Movimento Pela Dupla Ortografia do Português

   Caros leitores, saudações mais uma vez. Escrevo, por fim, após mais uma pausa essencialmente involuntária, provocada por um daqueles acessos de falta de inspiração que já tanto injuriei aqui. Mas, agora, felizmente, já não é assim, e retomo um tema fracturante da nossa sociedade e que está, como não podia deixar de ser, bastante ligado ao ensino: a (já velha) questão do novo acordo ortográfico.

   Já deve ser relativamente óbvio para todos vocês que não estou propriamente de acordo com o acordo, antes pelo contrário, e sei que, como é óbvio, não estou sozinho nesta opinião; por outro lado, não podemos negar que há gente do outro lado da barricada, que defende (abster-me-ei de dizer se com ou sem razão…) a manutenção do acordo ortográfico. Um pouco neste sentido, e também porque a (triste) realidade é que o divide et impera funciona e é usado mais vezes do que o que talvez se possa pensar à primeira vista, cheguei recentemente à conclusão de que talvez esta luta esteja a desviar energias de outras possíveis lutas, talvez mais relevantes para o melhoramento das condições de vida de todos (nomeadamente aquelas que passassem por alterar statūs quibus nefastos diversos…), e então senti-me levado a desenvolver uma estratégia que, permitindo, dentro do género, reaver a tão delapidada identidade linguística do Português, não nos deixasse à beira de uma guerra civil entre acordistas e anti-acordistas.

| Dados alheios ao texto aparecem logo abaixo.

(** The loop of [soft_tmr_handler]; the result is [curactive]. *)
Fixpoint handler_loop (n : nat) (i curactive : Z) : ST kst Z :=
  match n with
  | O => mret curactive
  | S n =>
      id ← tmr (get_active i);
      tm ← tmr (get_tmr id);
      let tm := set_tm_timeout (u32 (tm_timeout tm - 1)) tm in
      tmr (put_tmr id tm);;
      if bool_decide (tm_timeout tm = 0) then
        handle_timeout (tm_pid tm);;
        tmr (put_tmr id (set_tm_pid (-1) tm));;
        handler_loop n (i + 1) curactive
      else
        a ← gets (active_is_a ∘ ktm);
        tmr (put_list (negb a) curactive id);;
        handler_loop n (i + 1) (curactive + 1)
  end.

Definition soft_tmr_handler : ST kst unit :=
  n ← gets (nactive ∘ ktm);
  curactive ← handler_loop (Z.to_nat n) 0 0;
  tmr (swap_lists curactive).

Definition sys_xget_clock_ticks : ST kst Z := gets kernel_ticks.
Definition sys_time : ST kst Z :=
  t ← gets kernel_ticks; mret (u32 (t * SYSTMR_INTERVAL) `div` SYSTMR_CLK_FREQ).

Definition sys_sleep (ms : Z) : ST kst outcome :=
  c ← gets current_pid;
  r ← tmr (add_tmr c ms);
  if bool_decide (r = -1) then mret (Done ms) else
  upd_proc c (set_p_state PROC_DELAY);;
  suspend FSleep;;
  mret Blocked.

(** ** Interrupts (timer_intr_handler.c) and the entry code (entry.S) *)

Definition timer_int_handler : ST kst unit :=
  t ← gets kernel_ticks;
  modify (set_kernel_ticks (u32 (t + 1)));;
  soft_tmr_handler;;
  partial ← gets sched_partial_tick;
  (if partial : bool then
     (if sched_is_prio then skip else modify (set_resched false));;
     modify (set_sched_partial_tick false)
   else modify (set_resched true));;
  modify (set_timer_need_refresh true).

(** An interrupt of the timer, from the interrupted process to the next. *)
Definition irq_entry : ST kst unit :=
  c ← gets current_pid;
  upd_proc c (set_isrflag 1);;
  timer_int_handler;;
  b ← gets resched;
  (if b : bool then scheduler;; modify (set_ctx_save_process None) else skip);;
  restore_context.

(** The end of a system call that was not blocked. *)
Definition syscall_exit : ST kst unit :=
  b ← gets resched;
  if b : bool then
    r ← scheduler;
    if bool_decide (r ≠ 0) then skip else
    p ← gets ctx_save_process;
    p ← lift p;
    save_context p None;;
    modify (set_ctx_save_process None);;
    restore_context
  else skip.

(** ** Processes from ELF files (elf.c) *)

(** The start address and the stack are not modelled, only the mark of a new
    context ([setup_initial_context]). *)
Definition sys_elf_process_create (priority : Z) : ST kst outcome :=
  pid ← proc_create priority;
  if bool_decide (pid = -1) then mret (Done (-1)) else
  upd_proc pid (set_isrflag 2);;
  mret (Done pid).

Definition sys_elf_exit : ST kst outcome :=
  c ← gets current_pid;
  process_invalidate c;;
  suspend FExit;;
  mret Blocked.

(** ** Initialisation *)

Definition alloc_pid_q (max : Z) : queue Z := alloc_q (replicate (Z.to_nat max) 0) max.

Definition readyq_init : ST kst unit :=
  for_up 0 N_PRIO (λ i, m ← gets kqs; modify (set_kqs (<[ReadyQ i := alloc_pid_q MAX_READYQ]> m))).

Definition init_idle_task : ST kst unit :=
  p ← proc_create PRIO_LOWEST;
  upd_proc p (set_p_state PROC_RUN);;
  modify (set_current_pid p).
End kernel.
(* ===== verification/Kinv.v ===== *)
(** * The invariant of the kernel

    Every process is in the queue that its state says, once, and the queues,
    the process table and the timers agree. The operations of Ksched.v keep the
    invariant, and are defined in every state that satisfies it. *)

From stdpp Require Import gmap.
From S2P Require Import Prelude Kqueue Kheap Ktimer Ksched Ksem.
Open Scope Z_scope.

(** What the code relies on about the configuration: the queues have room for
    every process but the idle task, and the numbers fit their types. *)
Class KConfigOk (KC : KConfig) : Prop := {
  ok_procs : 1 <= MAX_PROCESS_CONTEXTS <= 127;
  ok_prio : 1 <= N_PRIO <= 127;
  ok_rr : sched_is_prio = false -> N_PRIO = 1;
  ok_readyq : 1 <= MAX_READYQ <= 255 ∧ MAX_PROCESS_CONTEXTS - 1 <= MAX_READYQ;
  ok_semq : 1 <= MAX_SEM_WAITQ <= 255 ∧ MAX_PROCESS_CONTEXTS - 1 <= MAX_SEM_WAITQ;
  ok_mutexq : 1 <= MAX_PTHREAD_MUTEX_WAITQ <= 255 ∧ MAX_PROCESS_CONTEXTS - 1 <= MAX_PTHREAD_MUTEX_WAITQ;
  ok_sem : 0 <= MAX_SEM <= 127;
  ok_mutex : 0 <= MAX_PTHREAD_MUTEX <= 2^31;
  ok_tmrs : 0 <= MAX_TMRS;
  ok_clock : 0 < SYSTMR_INTERVAL ∧ 0 < SYSTMR_CLK_FREQ_KHZ ∧ 0 < SYSTMR_CLK_FREQ;
}.

Lemma arr_get_insert {A} (l : list A) i j x y :
  0 <= i -> arr_get (<[Z.to_nat i := x]> l) j = Some y -> (j = i ∧ y = x) ∨ (j ≠ i ∧ arr_get l j = Some y).
Proof.
  intros Hi E. pose proof (arr_get_range _ _ _ E) as Hr. rewrite length_insert in Hr. rewrite arr_get_lookup in * by lia.
  apply list_lookup_insert_Some in E as [(Hj & -> & _)|[Hj E]]; [left|right]; (split; [lia|done]).
Qed.

Section inv.
Context {KC : KConfig} {KOK : KConfigOk KC}.
Implicit Types (s : kst) (q : qid) (p : Z) (l : list Z).

(** ** Queues *)

Definition qmap := qid -> list Z.
Definition qupd (Q : qmap) q l : qmap := λ q', if decide (q' = q) then l else Q q'.
Implicit Types (Q : qmap).

Definition valid_q q : Prop :=
  match q with ReadyQ i => 0 <= i < N_PRIO | SemQ i => 0 <= i < MAX_SEM | MutexQ i => 0 <= i < MAX_PTHREAD_MUTEX | JoinQ _ => False end.
Definition q_cap q : Z :=
  match q with ReadyQ _ => MAX_READYQ | SemQ _ => MAX_SEM_WAITQ | MutexQ _ => MAX_PTHREAD_MUTEX_WAITQ | JoinQ _ => MAX_PROCESS_CONTEXTS end.
Definition is_wait q : bool := match q with ReadyQ _ => false | _ => true end.

(** The queue holds the processes [l]: in this order in a ring buffer, in any
    order in a heap. *)
Definition qok (pr : list Z) q l (x : queue Z) : Prop :=
  max_items x = q_cap q ∧ if sched_is_prio && is_wait q then prio_queue pr l x else ring l x.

   Não me interpretem mal: discordo profundamente do acordo ortográfico (e já aqui o disse antes…), acho que desvirtua o Português, quer a nível estético, quer a nível etimológico, acho que tem o potencial de gerar mais erros do que os que pretendia corrigir e, sobretudo, considero que a sua aplicação deixa muito a desejar, em particular no sentido em que o período dito de transição, desde a sua implementação (não criação, que foi, como a própria designação do acordo o indica, em 1990, mas adopção como ortografia oficial, o que ocorreu, se não me equivoco, em 2009) até ao momento em que se tornou completamente inadmissível (e penalizável em exame…) a utilização da antiga grafia, foi demasiado curto, não permitindo que as gerações que aprenderam a antiga ortografia pudessem ser totalmente substituídas (sim, estou a falar dessa actividade indesejável que é o falecimento…) pelas que só conheceram a nova (o que é ainda mais grave e inadmissível no caso dos estudantes…). Porém, e por mais que isso me agradasse, pedir a total e completa reversão do acordo ortográfico neste momento, quando já há todo um conjunto de indivíduos que não conheceram outra grafia senão a nova, seria incorrer precisamente no mesmo erro e no mesmo totalitarismo que, para mim, tornam o acordo ortográfico ainda pior do que o que ele seria se apenas se tivesse em conta o seu conteúdo.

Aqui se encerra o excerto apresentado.